PROBLEM STATEMENT ::
Using the listing below, retype exactly the lines starting at the one with "set (s4 := fst" and ending at the one with "(json_loads : string -> option json) (py_float", and include both.

STORED DATA ::
==========

(** The service startup installs, if the key can be had and has the right length. *)
Definition crypto_ready (s : sys Process W) (cm : CryptoModule) : Prop :=
  match snd (load_kek s) with
  | Ok kek => if Nat.eqb (String.length kek) _KEY_SIZE
              then cm_service cm = Some (mk_CryptoService kek None) else cm = ps_crypto (sys_store s)
  | Err _ => cm = ps_crypto (sys_store s)
  end.

Lemma crypto_step (s : sys Process W) :
  exists cm w, try_pass init_crypto s = (set_world w (set_store (set_crypto cm (sys_store s)) s), Ok tt) /\
    crypto_ready s cm.
Proof.
  unfold try_pass, init_crypto, bind, crypto_ready. destruct (load_kek_world s) as [w Hw].
  destruct (load_kek s) as [s1 r]. cbn [fst snd] in *. subst s1. destruct s as [p w0 ti u], p as [ob pk eg cr rg db ap].
  destruct r as [kek|e]; [|by exists cr, w]. unfold on_crypto, on_store, zoom. cbn.
  unfold Crypto.configure_crypto, new_service. destruct (Nat.eqb _ _); [|by exists cr, w]. by eexists _, w.
Qed.

(** The database is configured when its address makes an engine. *)
Definition db_after (p : Process) : option DbConfig :=
  match settings with
  | Ok st => match create_engine (st_database_url st) (st_database_pool_size st) (st_database_max_overflow st) with
             | Ok _ => Some (mk_DbConfig (st_database_url st) (st_database_pool_size st) (st_database_max_overflow st))
             | Err _ => ps_db p
             end
  | Err _ => ps_db p
  end.

Lemma database_step (s : sys Process W) :
  try_pass init_database s = (set_store (set_db (db_after (sys_store s)) (sys_store s)) s, Ok tt).
Proof.
  destruct s as [p w ti u], p as [ob pk eg cr rg db ap].
  unfold try_pass, init_database, db_after, bind, lift_res. destruct settings as [st|e]; [|done].
  unfold configure_db, bind, lift_res. by destruct (create_engine _ _ _).
Qed.

Definition run_store_after (p : Process) : RunStoreBackend :=
  match settings, ps_db p with Ok _, Some _ => PostgresBackend | _, _ => InMemoryBackend end.

Lemma run_store_step (s : sys Process W) : choose_run_store s = (s, Ok (run_store_after (sys_store s))).
Proof.
  destruct s as [p w ti u], p as [ob pk eg cr rg db ap].
  unfold choose_run_store, try_except, bind, lift_res, get_session_factory, run_store_after.
  destruct settings as [st|e]; [|done]. by destruct db.
Qed.

(** Startup always ends with an application that serves.  Whatever settings,
    secrets, packs, database and registry are like, no failure of a step stops
    the next one: the application has the signing key of the environment, a run
    store (PostgreSQL exactly when the settings load and a database is
    configured) and the reference connector; a pack that can be activated is
    active, was validated, and intake, routing and redaction follow it, and
    otherwise pack, configuration and redaction are as they were; the key from
    the secret store, if it can be had and is 32 bytes long, encrypts. *)
Lemma startup_always_serves (s : sys Process W) :
  exists s' app, lifespan s = (s', Ok tt) /\ ps_app (sys_store s') = Some app /\
    app = mk_SidecarState (signing_key_of environ)
            (match settings, db_after (sys_store s) with Ok _, Some _ => PostgresBackend | _, _ => InMemoryBackend end)
            (mk_AppState [] false (Some noop_enqueue)) /\
    ps_db (sys_store s') = db_after (sys_store s) /\
    packs_ready (sys_store s) (sys_store s') /\
    en_normaliser (entry_of "reference" (ps_registry (sys_store s'))) = Some ref_normaliser /\
    exists s1, sys_world s1 = sys_world s /\ crypto_ready s1 (ps_crypto (sys_store s')) /\
      ps_crypto (sys_store s1) = ps_crypto (sys_store s).
Proof.
  destruct (signals_step s) as (o1 & E1 & H1). set (s1 := set_store _ s) in E1.
  destruct (packs_step s1) as (o2 & pk & eg & E2 & H2). cbv zeta in E2, H2. set (s2 := set_store _ s1) in E2.
  destruct (crypto_step s2) as (cm & w & E3 & H3). set (s3 := set_world w _) in E3.
  set (s4 := fst (try_pass (on_registry register_reference_adapters) s3)).
  assert (try_pass (on_registry register_reference_adapters) s3 = (s4, Ok tt)) as E4 by done.
  pose proof (database_step s4) as E5. set (s5 := set_store _ s4) in E5. pose proof (run_store_step s5) as E6.
  eexists _, _. unfold lifespan.
  rewrite (bind_ok_eq _ _ _ _ _ E1), (bind_ok_eq _ _ _ _ _ E2), (bind_ok_eq _ _ _ _ _ E3), (bind_ok_eq _ _ _ _ _ E4),
    (bind_ok_eq _ _ _ _ _ E5), (bind_ok_eq _ _ _ _ _ E6).
  split; [reflexivity|]. split; [reflexivity|]. split; [done|]. split; [done|]. split; [|split; [|exists s2; done]].
  - revert H2. unfold packs_ready, s1. cbn -[activate_configured_pack]. destruct (pack_choice _); [done|].
    intros (? & ? & H). by rewrite H, H1.
  - unfold entry_of. cbn. by rewrite dget_dset_eq.
Qed.

End Startup.

(** ** Consequences *)

(** No redis client is set at startup, so the route turns every delivery away
    before it is looked at, and nothing changes. *)
Lemma webhooks_refused {A R W : Type} `{RedisOps R} (clock : nat -> datetime) (hmac_hex : string -> string -> string)
    (json_loads : string -> option json) (py_float : string -> option pyfloat) (sink : option (Event -> M W string))
    (g : Registry A (string -> json -> M (sys R W) (option Event))) c raw headers (s : sys R W) :
  exists code, ingest_webhook clock hmac_hex json_loads py_float g (mk_AppState [] false sink) c raw headers s = (s, Ok code) /\
    (code = 404 \/ code = 413 \/ code = 503).
Proof.
  unfold ingest_webhook. case_match; [exists 404; split; [done|by auto]|].
  case_match; [exists 413; split; [done|by auto]|]. exists 503; split; [done|by auto].
Qed.

(** When the key is not in the environment (it may be in a vault or a SOPS file,
    where step 2 looks for it), approval tokens are signed with 32 zero bytes:
    anybody can make a token for any claims, and it verifies. *)
Lemma unset_key_forgeable (sign : string -> string -> string) (json_dumps_sorted : json -> string)
    (json_loads : string -> option json) (environ : dict string string) payload :
  dget "CAM_ENCRYPTION_KEK" environ = None ->
  is_ascii (sign ZERO_KEY (b64 (json_dumps_sorted payload))) = true ->
  json_loads (json_dumps_sorted payload) = Some payload ->
  verify_token sign json_loads (raw_token_of sign json_dumps_sorted ZERO_KEY payload) (signing_key_of environ) = Ok (inl payload).
Proof.
  intros He Ha Hj. unfold signing_key_of. rewrite He. apply verify_token_accepts. eexists.
  split; [apply b64_no_dot|]. split; [reflexivity|]. split; [done|]. by rewrite decode_payload_b64.
Qed.
Lemma signals_scrubbed_witness :
  wired (map (compile ex_other) (ENGINE_PII_BASELINE ++ IMMIGRATION_PII)) 20 ex_configured /\
  length ex_lines = 1%nat.
Proof.
  split; [|vm_compute; reflexivity].
  apply (signals_scrubbed (W := MemProm) ex_other (fun _ => false) false (fun _ => ret tt) "cam" "info"
           (Some "otel:4317") IMMIGRATION_PII ENGINE_PII_BASELINE (ex_process [])
           (fst (ex_bootstrap IMMIGRATION_PII (ex_process []))) tt).
  - exact builtin_sources_listed.
  - reflexivity.
  - reflexivity.
  - reflexivity.
Defined.
(** * The streaming code builder: file-set demultiplexer, formatter gateway,
      persisted-state loader and active-file pointer

    A shallow embedding of the application component (the generation
    handler [handleSubmit], the persisted-state initialiser, the pointer
    re-validation effect), of [CodeWorkspace]'s file handlers and of
    [utils/formatter.ts], followed by the properties the specification
    states about them; then of the new-file dialog, the selections of the
    preview, the editor's language table and the folder tree of the side
    bar, with further properties read off the code.

    Conventions of the embedding.
    - A JavaScript string is a sequence of code units; the embedding keeps
      the 8-bit ones (U+0000 to U+00FF), as Rocq's [string].
    - The state hooks are embedded by state passing. A call of a setter
      made by a handler that runs to its end without a pause ([setFiles u] in
      [CodeWorkspace], [resetProject]) replaces the state at once. The calls
      the generation handler makes while it goes through a chunk are queued:
      React runs the queued updaters, in the order of the calls, at the render
      that follows the chunk. What an updater holds in a [const] is the value
      of the call; a [let] variable it mentions is read when the updater is
      run, and so holds what the loop left in it at the end of the chunk.
    - The external collaborators (the pretty-printer and [JSON.parse]) are
      the fields of the class [External]; the generation service is the
      [Stream] a request is answered with. What is written to the console,
      and the build-time constant that guards one such warning, are left out. *)

From Equations Require Import Equations.
From Stdlib Require Import Ascii String.
From stdpp Require Import gmap strings list.

(** ** JavaScript string primitives used by the sources *)

Module JS.

(** [s.indexOf(c)] for a one-character needle; [None] stands for [-1]. *)
Fixpoint indexOf (c : ascii) (s : string) : option nat :=
  match s with
  | EmptyString => None
  | String a s' => if Ascii.eqb a c then Some 0 else S <$> indexOf c s'
  end.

==========

RESPONSE ::
  set (s4 := fst (try_pass (on_registry register_reference_adapters) s3)).
  assert (try_pass (on_registry register_reference_adapters) s3 = (s4, Ok tt)) as E4 by done.
  pose proof (database_step s4) as E5. set (s5 := set_store _ s4) in E5. pose proof (run_store_step s5) as E6.
  eexists _, _. unfold lifespan.
  rewrite (bind_ok_eq _ _ _ _ _ E1), (bind_ok_eq _ _ _ _ _ E2), (bind_ok_eq _ _ _ _ _ E3), (bind_ok_eq _ _ _ _ _ E4),
    (bind_ok_eq _ _ _ _ _ E5), (bind_ok_eq _ _ _ _ _ E6).
  split; [reflexivity|]. split; [reflexivity|]. split; [done|]. split; [done|]. split; [|split; [|exists s2; done]].
  - revert H2. unfold packs_ready, s1. cbn -[activate_configured_pack]. destruct (pack_choice _); [done|].
    intros (? & ? & H). by rewrite H, H1.
  - unfold entry_of. cbn. by rewrite dget_dset_eq.
Qed.

End Startup.

(** ** Consequences *)

(** No redis client is set at startup, so the route turns every delivery away
    before it is looked at, and nothing changes. *)
Lemma webhooks_refused {A R W : Type} `{RedisOps R} (clock : nat -> datetime) (hmac_hex : string -> string -> string)
    (json_loads : string -> option json) (py_float : string -> option pyfloat) (sink : option (Event -> M W string))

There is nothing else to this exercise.